Anaheim-based ClearFlow Inc. is changing the surgical game in regard to chest tubes.

Open-heart surgery is scary enough for most patients—the risk of complications is a factor that patients and physicians try to weigh before making any major operative decisions. Even the best plan can go awry simply because the technology used to mitigate unforeseen situations does not exist yet.

Following cardiothoracic surgery, a chest tube is inserted into the chest cavity to assist with drainage. It is important that blood be able to flow through the tube. About 36% of postoperative patients suffer from completely blocked chest tubes.

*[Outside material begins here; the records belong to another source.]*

(* ===== verification/Tron.v ===== *)
(** * Tron addresses and transactions

    Models internal/tron: addresses and the keys they come from (tron.go), and
    the transactions the payments service builds, encodes and signs (tx.go).

    Bytes are lists of [N]s below 256.  The third-party packages are parameters:
    btcutil's base58 ([Base58]), x/crypto's Keccak-256 and btcec's keys and
    compact signatures ([Curve]), go-bip39 and hdkeychain ([HDKeys]); each comes
    with the laws its documentation states.  SHA-256, uvarints and big-endian
    integers are Go's own and are executable ([Codec.Sum256] and the like).

    The wire format is the other half of the round trips: [message] and the
    decoders on it read protocol buffers as protobuf.dev/programming-guides/encoding
    defines them. *)

From Stdlib Require Import Ascii.
From S2P Require Import Prelude.
From S2P Require Import GoLib.
From S2P Require Import Codec.
Open Scope N_scope.

(** ** The packages *)

(** btcutil/base58. *)
Class Base58 : Type := {
  CheckEncode : list N → N → string;
  CheckDecode : string → option (list N * N) }.

(** golang.org/x/crypto/sha3 and btcec. *)
Class Curve : Type := {
  PublicKey : Type;
  PrivateKey : Type;
  PubKey : PrivateKey → PublicKey;
  SerializeUncompressed : PublicKey → list N;
  Keccak256 : list N → list N;
  SignCompact : PrivateKey → list N → bool → list N;
  RecoverCompact : list N → list N → option PublicKey }.

(** go-bip39 and btcutil/hdkeychain. *)
Class HDKeys `{Curve} : Type := {
  ExtendedKey : Type;
  IsMnemonicValid : string → bool;
  NewSeed : string → string → list N;
  NewMaster : list N → option ExtendedKey;
  Derive : ExtendedKey → N → option ExtendedKey;
  Neuter : ExtendedKey → option ExtendedKey;
  ECPubKey : ExtendedKey → option PublicKey;
  ECPrivKey : ExtendedKey → option PrivateKey;
  IsPrivate : ExtendedKey → bool;
  Depth : ExtendedKey → N;
  KeyString : ExtendedKey → string;
  NewKeyFromString : string → option ExtendedKey }.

ClearFlow said a clinical trial completed earlier this year showed that its PleuraFlow ACT reduced that number to 11%. The company presented its findings last May to the American Association for Thoracic Surgery 99th Annual meeting in Toronto.

The company was founded by cardiothoracic surgeon Dr. Ed Boyle, an inventor of many medical devices.

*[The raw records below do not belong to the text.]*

(* ===== verification/Archive.v ===== *)
(** * The archive of a runtime's data

    Models how the node agent packs a runtime's /data into a tar archive and
    unpacks one (cmd/virtnoded/blobstore.go: [addDirectoryToTar] to
    [addRegularFileEntry], [extractTarToRoot], [canonicalArchiveRelativePath],
    [ensureRootPathHasNoSymlinks], [pruneEphemeralAndroidState],
    [repairLegacyAndroidSystemOwnership]).

    A file system below an [os.Root] is a map from paths, lists of names, to
    inodes; the root itself is the empty path and is not in the map.  The calls
    the code makes on it look paths up name by name as the kernel does, and where
    a call would have to resolve a symbolic link on the way it returns
    [FollowsLink].  The node runs as root, the guest is stopped, so calls do not
    fail for permissions and nothing changes between two of them (the branches
    that notice such a change are left out), and the context is not cancelled.
    A directory's modification time is the one last set, not that of its last
    change; extended attributes and hard links are not kept by the code and not
    modelled.  An archive is the list of its headers with their contents. *)

From Stdlib Require Import Ascii.
From S2P Require Import Prelude.
From S2P Require Import GoLib.
Open Scope Z_scope.

(** ** package path *)

Fixpoint split_list (sep : ascii) (l : list ascii) : list (list ascii) :=
  match l with
  | [] => [[]]
  | c :: l' =>
    if Ascii.eqb c sep then [] :: split_list sep l'
    else match split_list sep l' with
         | part :: parts => (c :: part) :: parts
         | [] => [[c]]
         end
  end.
(** [strings.Split(s, "/")] and [strings.Join(parts, "/")]. *)
Definition Split (s : string) : list string := of_bytes <$> split_list "/"%char (bytes_of s).
Definition path_string (parts : list string) : string := of_bytes (Join "/"%char parts).

Definition IsAbs (s : string) : bool := match bytes_of s with "/"%char :: _ => true | _ => false end.
Definition HasPrefix (s prefix : string) : bool :=
  bool_decide (take (length (bytes_of prefix)) (bytes_of s) = bytes_of prefix).

(** One element of the path, on those kept so far, the last first. *)
Definition clean_step (rooted : bool) (kept : list string) (part : string) : list string :=
  if (part =?s "") || (part =?s ".") then kept
  else if part =?s ".." then
    match kept with
    | last :: rest => if last =?s ".." then part :: kept else rest
    | [] => if rooted then [] else [part]
    end
  else part :: kept.

(** [path.Clean]. *)
Definition Clean (s : string) : string :=
  let rooted := IsAbs s in
  match rev (foldl (clean_step rooted) [] (Split s)) with
  | [] => if rooted then "/"%string else "."%string
  | parts => if rooted then "/" +:+ path_string parts else path_string parts
  end.

(** [strings.TrimSuffix(s, "/")]. *)
Definition TrimSlash (s : string) : string :=
  if HasSuffix s "/" then of_bytes (take (length (bytes_of s) - 1) (bytes_of s)) else s.

(** ** The file system below a root *)

Inductive node :=
| NFile (content : list N)
| NDir
| NLink (target : string)
| NSpecial (** a socket, a named pipe or a device *)
| NIrregular. (** any other *)

(** The mode is that of stat: the permissions, set-id and sticky bits. *)
Record Meta := MkMeta { me_mode : N; me_uid : Z; me_gid : Z; me_mtime : Z }.
Record inode := MkInode { in_node : node; in_meta : Meta }.
#[export] Instance inode_eta : Eta inode := λ i, MkInode i.(in_node) i.(in_meta).
Notation Path := (list string).
Notation Fs := (gmap Path inode).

“At the bedside, when bleeding stops abruptly, the question is, did it really stop? Or did it just stop draining? If a patient is bleeding internally, it can quickly become life threatening,” Boyle said on his website.

“As a cardiothoracic surgeon looking at post-surgery X-rays, I would often see the chest tube sitting right in the middle of a fluid collection. And I wondered, why is that? This tube is sitting right there, in the middle of the fluid. Isn’t it supposed to drain it?

“My ‘aha’ moment came as I started making the connection between chest tube clogging and blood and fluids retention.”

Magnetic Technology

RBS, or retained blood syndrome, occurs when the drainage in the chest tube becomes blocked with blood and causes postoperative complications. About 17% of such postoperative patients require intervention due to RBS, which carries a price tag around $29,000 and increases a hospital stay by five days, according to the Clearflow website.

The Pleuraflow ACT system is comprised of magnets that can actuate the internal clearance loop and maintain sterility, an action that clears the chest tube.

The company recommends the use of ClearFlow for the first 24 hours post-op. Currently, there are no formal guidelines regarding chest tubes in the ICU.

Boyle, who is chairman of ClearFlow, was a founder of Elixis, a healthcare information technology company which was acquired by Data Critical Corp., now a division of General Electric. Boyle is the founder of MDI, VenX, and Precision Thoracic Corp., all early-stage medical device companies.

ClearFlow’s CEO is Paul Molloy, who was CEO at VasoNova Inc., a Silicon Valley-based, venture-funded vascular navigation company acquired by Teleflex Inc. in January 2011.